If you allocate a numpy array and don't make a non-contiguous view of it, then it will be contiguous in memory, even if it's multidimensional, see https://numpy.org/doc/stable/dev/internals.html . If you make a non-contiguous view, you are back to strided access, which is the same thing that occurs in C when you address a linear array as foo[stride*z] with stride != 1. If you make your own non-contiguous structures in numpy, you have the same pointer chasing as in C.

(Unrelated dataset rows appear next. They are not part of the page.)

(** The decoder yields Unicode code points. *)
Lemma utf8_decode_from_bound st bs :
  utf8_state_ok st → Forall (λ cp, cp < 1114112) (utf8_decode_from st bs).
Proof.
  revert st. induction bs as [|b bs IH]; intros st Hst; simpl.
  { destruct st; repeat constructor. }
  destruct (utf8_lead_ok b) as [Hout Hlead].
  destruct st as [[cp needed lower upper]|]; [destruct (_ && _) eqn:Hb|].
  - destruct Hst as (Hl & Hu & Hn & Hcp). N_bools.
    pose proof (N.Div0.div_mod b 64). pose proof (N.mod_upper_bound b 64).
    destruct needed as [|[|[|[|?]]]]; try lia; repeat constructor; try apply IH;
      simpl in *; repeat split; lia.
  - destruct (utf8_lead b) as [out st']. constructor; [done|].
    apply Forall_app. split; [done|by apply IH].
  - destruct (utf8_lead b) as [out st']. apply Forall_app. split; [done|by apply IH].
Qed.

Lemma utf16_encode_bound cp : cp < 1114112 → wf_string (utf16_encode cp).
Proof.
  intros Hcp. unfold utf16_encode, wf_string.
  assert ((cp - 65536) `div` 1024 < 1024) by (apply N.Div0.div_lt_upper_bound; lia).
  pose proof (N.mod_upper_bound (cp - 65536) 1024).
  case_match; N_bools; repeat (apply Forall_cons; split); try done; lia.
Qed.

(** C30. Width of the code units: whatever the bytes of a file, the text
    that [readFileSync(path, 'utf-8')] decodes is a list of 16-bit code
    units; ill-formed input decodes to U+FFFD and a code point above
    U+FFFF to a surrogate pair. *)
Theorem Buffer_toString_wf bytes : wf_string (Buffer_toString bytes).
Proof.
  unfold Buffer_toString, wf_string. apply Forall_bind.
  eapply Forall_impl; [by apply (utf8_decode_from_bound None)|]. apply utf16_encode_bound.
Qed.

(** ** Folding on ASCII *)

Lemma ascii_canonicalize_symbol k : symbol k → ascii_canonicalize k = k.
Proof. intros Hk. unfold ascii_canonicalize, symbol in *. case_match; N_bools; lia. Qed.

#[export] Instance ascii_canonicalize_ascii : @CanonicalizeAscii ascii_canonicalize.
Proof.
  split; [done|]. intros c Hc. unfold canonicalize, ascii_canonicalize.
  case_match; N_bools; lia.
Qed.
(* ===== verification/RegexResults.v ===== *)
(** A reference for the matcher: the list of all matches of a pattern at
    a position, in the order in which backtracking tries them.  The
    matcher in continuation-passing style of [Regex] returns the first
    match of that list on which its continuation succeeds. *)

From stdpp Require Import base tactics numbers strings option list gmap.
From S2P Require Import Prelude JsString Regex.

(** ** First success *)

(** The first result of [k] on the elements of [l], from the left. *)
Definition first_success {A B} (k : A → option B) (l : list A) : option B := head (omap k l).

(** What follows a failure. *)
Definition or_try {B} (a b : option B) : option B :=
  match a with Some z => Some z | None => b end.

Section first_success.
Context {A B : Type}.
Implicit Types (k : A → option B) (l : list A).

Lemma first_success_cons k a l : first_success k (a :: l) = or_try (k a) (first_success k l).
Proof. unfold first_success. cbn [omap list_omap]. by destruct (k a). Qed.

Lemma first_success_app k l1 l2 :
  first_success k (l1 ++ l2) = or_try (first_success k l1) (first_success k l2).
Proof.
  induction l1 as [|a l1 IH]; [done|]. cbn [app]. rewrite !first_success_cons, IH.
  by destruct (k a).
Qed.

Lemma first_success_ext k k' l :
  (∀ a, a ∈ l → k a = k' a) → first_success k l = first_success k' l.
Proof.
  induction l as [|a l IH]; intros Hk; [done|]. rewrite !first_success_cons.
  rewrite (Hk a), IH; [done| |by left]. intros b Hb. apply Hk. by right.
Qed.

Lemma first_success_singleton k a : first_success k [a] = k a.
Proof. rewrite first_success_cons. by destruct (k a). Qed.

End first_success.

Lemma first_success_bind {A B C} (k : A → option B) (f : C → list A) (l : list C) :
  first_success k (l ≫= f) = first_success (λ c, first_success k (f c)) l.
Proof.
  induction l as [|c l IH]; [done|]. cbn [mbind list_bind].
  by rewrite first_success_app, first_success_cons, IH.
Qed.

Lemma first_success_fmap {A B C} (k : A → option B) (f : C → A) (l : list C) :
  first_success k (f <$> l) = first_success (λ c, k (f c)) l.
Proof.
  induction l as [|c l IH]; [done|]. cbn [fmap list_fmap].
  by rewrite !first_success_cons, IH.
Qed.

Lemma first_success_Some {A} (l : list A) : first_success Some l = head l.
Proof. by destruct l. Qed.

(** ** All matches *)

Section results.
Context `{Canonicalize}.

(** One code unit accepted by [ok]. *)
Definition step_results (ok : N → bool) (x : mstate) : list mstate :=
  match m_rest x with
  | c :: s' => if ok c then [MState (Some c) s' (m_caps x)] else []
  | [] => []
  end.

(** The matches of a quantified atom whose matches are [m]: the
    iterations first when the quantifier is greedy, the exit first when
    it is lazy; no iteration that matches the empty text once the minimum
    is reached. *)
Fixpoint loop_results (m : mstate → list mstate) (gs : list nat) (greedy : bool)
    (fuel min : nat) (max : option nat) (x : mstate) {struct fuel} : list mstate :=
  if decide (max = Some 0%nat) then [x] else
  match fuel with
  | O => []
  | S fuel' =>
      let iterations :=
        m (reset_caps gs x) ≫= λ y,
          if decide (min = 0%nat ∧ length (m_rest y) = length (m_rest x)) then []
          else loop_results m gs greedy fuel' (pred min) (pred <$> max) y in
      if decide (min = 0%nat) then
        if greedy then iterations ++ [x] else x :: iterations
      else iterations
  end.

(** The matches of [r] at [x], in the order of priority. *)
Fixpoint results (r : regex) (x : mstate) {struct r} : list mstate :=
  match r with
  | REmpty => [x]
  | RChar c => step_results (eq_ci c) x
  | RDot => step_results (set_match false [CNotLineTerminator]) x
  | RClass invert atoms => step_results (set_match invert atoms) x
  | RSeq r1 r2 => results r1 x ≫= results r2
  | RAlt r1 r2 => results r1 x ++ results r2 x
  | RRepeat min max greedy r1 =>
      loop_results (results r1) (groups r1) greedy
        (min + length (m_rest x) + 1)%nat min max x
  | RGroup i r1 => (λ y, set_cap i (consumed x y) y) <$> results r1 x
  | RBackref i =>
      match m_caps x !! i with
      | None => [x]
      | Some s =>
          match strip_prefix_ci s (m_rest x) with
          | Some rest => [advance x (take (length s) (m_rest x)) rest]
          | None => []
          end
      end
  | RLookahead neg r1 =>
      match head (results r1 x) with
      | Some y => if neg then [] else [MState (m_prev x) (m_rest x) (m_caps y)]
      | None => if neg then [x] else []
      end
  | RAssertStart => if m_prev x is None then [x] else []
  | RAssertEnd => if m_rest x is [] then [x] else []
  | RWordBoundary neg =>
      if xorb neg (xorb (is_word_at (m_prev x)) (is_word_at (head (m_rest x))))
      then [x] else []
  end.

(** The first match of [r] in [content], from the left, as
    [String.prototype.match] reports it. *)
Definition first_match (content : jsstring) (r : regex) : option match_result :=
  scan (λ x, (λ y, MatchResult (length content - length (m_rest x))%nat (consumed x y)
                     (m_caps y)) <$> head (results r x)) None content ∅.

(** ** The matcher returns the first success *)

Implicit Types (x y : mstate) (k : cont).

Lemma char_step_results ok x k : char_step ok x k = first_success k (step_results ok x).
Proof.
  unfold char_step, step_results. destruct (m_rest x) as [|c s]; [done|].
  destruct (ok c); [by rewrite first_success_singleton|done].
Qed.

(** The loop of a quantifier, for an atom whose matcher returns the
    first success. *)
Lemma repeat_loop_results (m : mstate → cont → option mstate) mr gs greedy k fuel min max x :
  (∀ x k, m x k = first_success k (mr x)) →
  repeat_loop m gs greedy k fuel min max x
  = first_success k (loop_results mr gs greedy fuel min max x).
Proof.
  intros Hm. revert min max x.
  induction fuel as [|fuel IH]; intros min max x; cbn [repeat_loop loop_results];
    (case_decide; [by rewrite first_success_singleton|]); [done|].
  rewrite Hm.
  rewrite (first_success_ext _ (λ y, first_success k
             (if decide (min = 0%nat ∧ length (m_rest y) = length (m_rest x)) then []
              else loop_results mr gs greedy fuel (pred min) (pred <$> max) y)))
    by (intros y _; by case_decide).
  rewrite <-first_success_bind.
  case_decide; [destruct greedy|];
    by rewrite ?first_success_app, ?first_success_singleton, ?first_success_cons.
Qed.

(** C15. The matcher against its reference: for every pattern, position
    and continuation, the backtracking matcher returns what the
    continuation returns on the first match of the pattern, in the order
    of priority (alternatives from the left, greedy quantifiers longest
    first, lazy ones shortest first), on which it succeeds. *)
Theorem mtch_results r x k : mtch r x k = first_success k (results r x).
Proof.
  revert x k.
  induction r as [| | | |r1 IH1 r2 IH2|r1 IH1 r2 IH2|min max greedy r1 IH|i r1 IH| |neg r1 IH| | |];
    intros x k; cbn [mtch results]; rewrite ?char_step_results; try done.
  - by rewrite first_success_singleton.
  - rewrite IH1, first_success_bind. by apply first_success_ext.
  - by rewrite IH1, IH2, first_success_app.
  - by apply repeat_loop_results.
  - by rewrite IH, first_success_fmap.
  - repeat case_match; by rewrite ?first_success_singleton.
  - rewrite IH, first_success_Some.
    repeat case_match; by rewrite ?first_success_singleton.
  - case_match; by rewrite ?first_success_singleton.
  - case_match; by rewrite ?first_success_singleton.
  - case_match; by rewrite ?first_success_singleton.
Qed.

(** [String.prototype.match] reports the first match at the first
    position that has one. *)
Corollary String_match_first content r : String_match content r = first_match content r.
Proof.
  unfold String_match, first_match. apply scan_ext. intros x. unfold exec_at.
  by rewrite mtch_results, first_success_Some.
Qed.

End results.

(** ** Examples *)

Section examples.
#[local] Instance ascii_folding : Canonicalize := ascii_canonicalize.

(** The texts that the matches of a pattern consume, in order. *)
Definition matched_texts (r : regex) (s : jsstring) : list jsstring :=
  consumed (MState None s ∅) <$> results r (MState None s ∅).

(** [(a|ab)*] on [abab], greedy: the longest chains of alternatives
    first, the empty match last. *)
Example results_greedy :
  matched_texts (RRepeat 0 None true (RAlt (RChar 97) (RSeq (RChar 97) (RChar 98)))) (js "abab")
  = [js "a"; js "aba"; js "abab"; js "ab"; js ""].
Proof. by_compute. Qed.

(** The same pattern, lazy: the empty match first. *)
Example results_lazy :
  matched_texts (RRepeat 0 None false (RAlt (RChar 97) (RSeq (RChar 97) (RChar 98)))) (js "abab")
  = [js ""; js "a"; js "ab"; js "aba"; js "abab"].
Proof. by_compute. Qed.

(** The matcher with a continuation that wants the end of the input
    returns the first match that reaches it. *)
Example mtch_first_success :
  consumed (MState None (js "abab") ∅)
    <$> mtch (RRepeat 0 None false (RAlt (RChar 97) (RSeq (RChar 97) (RChar 98))))
          (MState None (js "abab") ∅) (λ y, if m_rest y is [] then Some y else None)
  = Some (js "abab").
Proof. by_compute. Qed.

End examples.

So Q = A + B will be O(3N) store+loads, also in numpy. If A or B are more expensive to compute than two loads from RAM (e.g. need multiple uncached loads from RAM), then storing them might be sensible. The same complexity assumptions as in C should typically hold for operations implemented as ufuncs. Most of these are implemented in C/C++ as Wolfgang Bangerth said, so their per-element cost should be close to what you get in C/C++. Stuff like sorting has the complexity written in the docs and is also implemented in C/C++.
Tangentially related: I've been personally wondering about whether Q = A + B + C + ... will produce temporaries and so be possibly inferior to a loop over the summands. So I wrote a small test script (see the end of the post) for it. Once the array is big enough, I typically saw results like (statistics on 5 runs of 20 adds each)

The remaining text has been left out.